[Issue 14519] [Enh] foreach on strings should return replacementDchar rather than throwing

Wed Apr 29 01:05:51 PDT 2015

https://issues.dlang.org/show_bug.cgi?id=14519

--- Comment #9 from Jonathan M Davis <issues.dlang at jmdavisProg.com> ---
Most string-based functions work perfectly well with invalid Unicode. Does find
care? Does startsWith? Does filter? The replacement character simply won't
match what you're looking for. The functions themselves don't care. The
replacement character is just another character. They need a way to deal with
invalid Unicode, but the replacement character deals with that beautifully.

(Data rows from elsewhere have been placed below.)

(** * Shadow tree differentiator, child-pair slicer, TinyMap and tree registry

    A shallow embedding of
    [ReactCommon/fabric/mounting/Differentiator.cpp] and
    [ReactCommon/fabric/mounting/ShadowTreeRegistry.cpp], followed by the
    properties of the mutation stream, of the slicer, of the sibling
    reordering, of [TinyMap] and of the registry.

    Layout of the development: first every definition (the model of the
    code, the host tree the mutations are applied to, concrete trees used
    as examples), then the lemmas. *)

From Stdlib Require Import ZArith Floats.
From stdpp Require Import base option list gmap strings sorting.

#[local] Set Warnings "-register-all".

(** ** Results of fallible code

    [assert] aborts the program; the recursive driver is given a recursion
    budget because its recursion follows the depth of the shadow trees and
    not the structure of one argument. *)

Inductive outcome (A : Type) : Type :=
| Done (a : A)
| AssertionFailed
| OutOfFuel.

Arguments Done {A} a.
Arguments AssertionFailed {A}.
Arguments OutOfFuel {A}.

Definition bind {A B : Type} (m : outcome A) (k : A -> outcome B) : outcome B :=
  match m with
  | Done a => k a
  | AssertionFailed => AssertionFailed
  | OutOfFuel => OutOfFuel
  end.

Notation "'do' x <- m ; k" := (bind m (fun x => k))
  (at level 10, x pattern, m at level 100, k at level 200).

(** ** Floating point numbers of the layout

    [Float] of the renderer is a platform type ([float] or [double]).  The
    code only adds coordinates and compares them, so the model takes the
    carrier with these two operations and assumes no law about them: the
    comparison need not even be reflexive (it is not on NaN). *)

Class FloatOps := {
  Float : Type;
  Float_add : Float -> Float -> Float;
  Float_eqb : Float -> Float -> bool;
  Float_zero : Float }.

Abbreviation Tag := Z (only parsing).
Abbreviation SurfaceId := Z (only parsing).

(** ** TinyMap (Differentiator.cpp, lines 41-80) *)

Module TinyMap.
(** [Pair = std::pair<KeyT, ValueT>] with [KeyT = Tag]; the map is its
    backing small vector [vector_]. *)
Abbreviation Pair ValueT := (Z * ValueT)%type.
Abbreviation t ValueT := (list (Z * ValueT)).

(** [Iterator = Pair *]: a pointer to a slot of the vector is the slot's
    position; [None] is [nullptr]. *)
Abbreviation Iterator := (option nat).

Section Defs.
Context {ValueT : Type}.
Implicit Types (m : t ValueT) (it : Iterator).

Definition empty : t ValueT := [].

(** [end()] returns [nullptr].  [begin()] is left out: nothing calls it,
    and its body casts the vector object, not its storage, to a slot
    pointer. *)
Definition end_ : Iterator := None.

(** The range-for of [find] over [vector_], the only loop over the slots
    the class has; [slot] is the position of the first of [items]. *)
Fixpoint find_from (key : Tag) (items : t ValueT) (slot : nat) : Iterator :=
  match items with
  | [] => end_
  | item :: rest =>
      if (item.1 =? key)%Z then Some slot else find_from key rest (S slot)
  end.

(** [find(key)]: linear scan for the first slot whose key is [key]. *)
Definition find (key : Tag) m : Iterator := find_from key m 0.

(** [insert(pair)]: [assert(pair.first != 0)], then [push_back]. *)
Definition insert (pair : Pair ValueT) m : outcome (t ValueT) :=
  if (pair.1 =? 0)%Z then AssertionFailed else Done (m ++ [pair]).

(** [erase(iterator)]: [iterator->first = 0].  The argument is the slot a
    non-null iterator points at. *)
Definition erase (slot : nat) m : t ValueT :=
  alter (fun item : Pair ValueT => (0%Z, item.2)) slot m.

End Defs.
End TinyMap.

(** ** The data model *)

Section Model.
Context `{FloatOps}.

Record Point := mkPoint { x : Float; y : Float }.
Record Size := mkSize { width : Float; height : Float }.
Record Rect := mkRect { origin : Point; size : Size }.
Record LayoutMetrics := mkLayoutMetrics { frame : Rect }.

(** [origin += offset] *)
Definition Point_add (p q : Point) : Point :=
  {| x := Float_add (x p) (x q); y := Float_add (y p) (y q) |}.

Definition Point_eqb (p q : Point) : bool :=
  Float_eqb (x p) (x q) && Float_eqb (y p) (y q).

Definition Size_eqb (p q : Size) : bool :=
  Float_eqb (width p) (width q) && Float_eqb (height p) (height q).

Definition Rect_eqb (p q : Rect) : bool :=
  Point_eqb (origin p) (origin q) && Size_eqb (size p) (size q).

Definition LayoutMetrics_eqb (p q : LayoutMetrics) : bool :=
  Rect_eqb (frame p) (frame q).

(** Modelled from the spec: [ShadowView.h] is not among the sources.  A
    shadow view is the value [{tag, componentName, props, layoutMetrics,
    state, eventEmitter}]; props, state and event emitter are shared
    pointers, kept as the integer that identifies the object. *)
Record ShadowView := mkShadowView {
  tag : Tag;
  componentName : string;
  props : Z;
  eventEmitter : Z;
  layoutMetrics : LayoutMetrics;
  state : Z }.

(** Modelled from the spec: equality of shadow views is pointwise over
    the fields. *)
Definition ShadowView_eqb (lhs rhs : ShadowView) : bool :=
  (tag lhs =? tag rhs)%Z
  && String.eqb (componentName lhs) (componentName rhs)
  && (props lhs =? props rhs)%Z
  && (eventEmitter lhs =? eventEmitter rhs)%Z
  && LayoutMetrics_eqb (layoutMetrics lhs) (layoutMetrics rhs)
  && (state lhs =? state rhs)%Z.

Inductive Trait := FormsView | FormsStackingContext.

Record ShadowNodeTraits := mkTraits {
  formsView : bool;
  formsStackingContext : bool }.

Definition check (traits : ShadowNodeTraits) (trait : Trait) : bool :=
  match trait with
  | FormsView => formsView traits
  | FormsStackingContext => formsStackingContext traits
  end.

(** Modelled from the spec: [ShadowNode.h] is not among the sources.  A
    node exposes its identity, the fields its shadow view is projected
    from, an order index, traits and children. *)
Inductive ShadowNode := mkShadowNode {
  getTag : Tag;
  getSurfaceId : SurfaceId;
  getComponentName : string;
  getProps : Z;
  getEventEmitter : Z;
  getLayoutMetrics : LayoutMetrics;
  getState : Z;
  getOrderIndex : Z;
  getTraits : ShadowNodeTraits;
  getChildren : list ShadowNode }.

(** Modelled from the spec: [ShadowView(shadowNode)], the projection of a
    node. *)
Definition ShadowView_of (shadowNode : ShadowNode) : ShadowView :=
  {| tag := getTag shadowNode;
     componentName := getComponentName shadowNode;
     props := getProps shadowNode;
     eventEmitter := getEventEmitter shadowNode;
     layoutMetrics := getLayoutMetrics shadowNode;
     state := getState shadowNode |}.

(** Modelled from the spec: two nodes are of the same family when they
    have the same tag, surface and component type. *)
Definition sameFamily (lhs rhs : ShadowNode) : bool :=
  (getTag lhs =? getTag rhs)%Z
  && (getSurfaceId lhs =? getSurfaceId rhs)%Z
  && String.eqb (getComponentName lhs) (getComponentName rhs).

Record ShadowViewNodePair := mkPair {
  shadowView : ShadowView;
  shadowNode : ShadowNode }.

(** Modelled from the spec: [operator==] of pairs is declared in
    [ShadowView.h]; pair equality is [lhs.view == rhs.view]. *)
Definition ShadowViewNodePair_eqb (lhs rhs : ShadowViewNodePair) : bool :=
  ShadowView_eqb (shadowView lhs) (shadowView rhs).

(** Modelled from the spec: the five variants of [ShadowViewMutation],
    with the arguments of the factory functions the differentiator
    calls. *)
Inductive ShadowViewMutation :=
| CreateMutation (newChildShadowView : ShadowView)
| DeleteMutation (oldChildShadowView : ShadowView)
| InsertMutation (parentShadowView childShadowView : ShadowView) (index : Z)
| RemoveMutation (parentShadowView childShadowView : ShadowView) (index : Z)
| UpdateMutation (parentShadowView oldChildShadowView newChildShadowView : ShadowView)
    (index : Z).

(** The depth of a shadow tree below a node. *)
Fixpoint depth (shadowNode : ShadowNode) : nat :=
  match shadowNode with
  | mkShadowNode _ _ _ _ _ _ _ _ _ children =>
      foldr (fun child d => Nat.max (S (depth child)) d) 0 children
  end.

(** ** Sibling reorder (Differentiator.cpp, lines 82-113) *)

Definition shouldFirstPairComesBeforeSecondOne (lhs rhs : ShadowViewNodePair) : bool :=
  (getOrderIndex (shadowNode lhs) <? getOrderIndex (shadowNode rhs))%Z.

(** [std::stable_sort] of the C++ library, as a stable insertion sort
    with the comparator [comes_before]: an element is placed after the
    elements that come before it and in front of all the others. *)
Fixpoint stable_insert {A : Type} (comes_before : A -> A -> bool) (a : A) (sorted : list A)
    : list A :=
  match sorted with
  | [] => [a]
  | b :: rest =>
      if comes_before b a then b :: stable_insert comes_before a rest
      else a :: b :: rest
  end.

Definition stable_sort {A : Type} (comes_before : A -> A -> bool) (l : list A) : list A :=
  foldr (stable_insert comes_before) [] l.

Definition isReorderNeeded (pairs : list ShadowViewNodePair) : bool :=
  existsb (fun pair => negb (getOrderIndex (shadowNode pair) =? 0)%Z) pairs.

Definition reorderInPlaceIfNeeded (pairs : list ShadowViewNodePair)
    : list ShadowViewNodePair :=
  if (length pairs <? 2)%nat then pairs
  else if negb (isReorderNeeded pairs) then pairs
  else stable_sort shouldFirstPairComesBeforeSecondOne pairs.

(** ** Child-pair slicer (Differentiator.cpp, lines 115-152) *)

(** [ShadowView(childShadowNode)] with
    [layoutMetrics.frame.origin += layoutOffset]. *)
Definition offsetShadowView (layoutOffset : Point) (childShadowNode : ShadowNode)
    : ShadowView :=
  let view := ShadowView_of childShadowNode in
  {| tag := tag view;
     componentName := componentName view;
     props := props view;
     eventEmitter := eventEmitter view;
     layoutMetrics :=
       {| frame :=
            {| origin := Point_add (origin (frame (layoutMetrics view))) layoutOffset;
               size := size (frame (layoutMetrics view)) |} |};
     state := state view |}.

Fixpoint sliceChildShadowNodeViewPairsRecursively
    (pairList : list ShadowViewNodePair) (layoutOffset : Point) (shadowNode : ShadowNode)
    {struct shadowNode} : list ShadowViewNodePair :=
  match shadowNode with
  | mkShadowNode _ _ _ _ _ _ _ _ _ children =>
      (fix loop (children : list ShadowNode) (pairList : list ShadowViewNodePair)
          {struct children} : list ShadowViewNodePair :=
         match children with
         | [] => pairList
         | childShadowNode :: others =>
             let shadowView := offsetShadowView layoutOffset childShadowNode in
             if check (getTraits childShadowNode) FormsStackingContext then
               loop others (pairList ++ [mkPair shadowView childShadowNode])
             else
               let pairList :=
                 if check (getTraits childShadowNode) FormsView
                 then pairList ++ [mkPair shadowView childShadowNode]
                 else pairList in
               loop others
                 (sliceChildShadowNodeViewPairsRecursively pairList
                    (origin (frame (layoutMetrics shadowView))) childShadowNode)
         end) children pairList
  end.

Definition sliceChildShadowNodeViewPairs (shadowNode : ShadowNode)
    : list ShadowViewNodePair :=
  let pairList := [] in
  if negb (check (getTraits shadowNode) FormsStackingContext)
     && check (getTraits shadowNode) FormsView
  then pairList
  else sliceChildShadowNodeViewPairsRecursively pairList
         (mkPoint Float_zero Float_zero) shadowNode.

(** ** The differentiator (Differentiator.cpp, lines 184-388) *)

(** The local mutation lists of one call of the recursive driver. *)
Record Accumulators := mkAccumulators {
  createMutations : list ShadowViewMutation;
  deleteMutations : list ShadowViewMutation;
  insertMutations : list ShadowViewMutation;
  removeMutations : list ShadowViewMutation;
  updateMutations : list ShadowViewMutation;
  downwardMutations : list ShadowViewMutation;
  destructiveDownwardMutations : list ShadowViewMutation }.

The concern is whether program input is valid - whether the user manages to
type in invalid Unicode due to bad terminal settings, or whether you get junk
off a socket, or whether a file has been corrupted. Anything that cares should
be checking that when the data enters the program so that the error can be
reported to whoever or wherever the data is coming from. Having it done via
exceptions later on disconnects the reporting of the error from the point when
it can actually be handled. What do you do if you read in an XML file and
process half of it before you hit invalid Unicode? If the whole file was read
into memory, then you may not even have any any idea where that string came
from, and it's likely far too late to report to the user that they're opening a
corrupted file. That validation really needs to be done when the string enters
the program - not at some arbitrary point later in the program when the invalid
portion happens to be decoded. So, if you insist that all strings be validated,
then maybe throwing an Error makes sense, but an Exception sure doesn't. And
throwing an Error assumes that you always need to validate the Unicode in
strings, which definitely isn't the case when the replacement character is
used. So, throwing an Error is forcing everyone to validate the Unicode in
their strings whether they care or not, and using the replacement character
will work, whereas the programs that do care about validating their strings
should be doing the validation up front anyway.

So, given that the code that cares about validation needs to be validating up
front and therefore doesn't care about the replacement character being used
later and that programs that don't care about validating their Unicode input
will work just fine with the replacement character, it seems to me that it
makes perfect sense to just use the replacement character rather than throwing.

--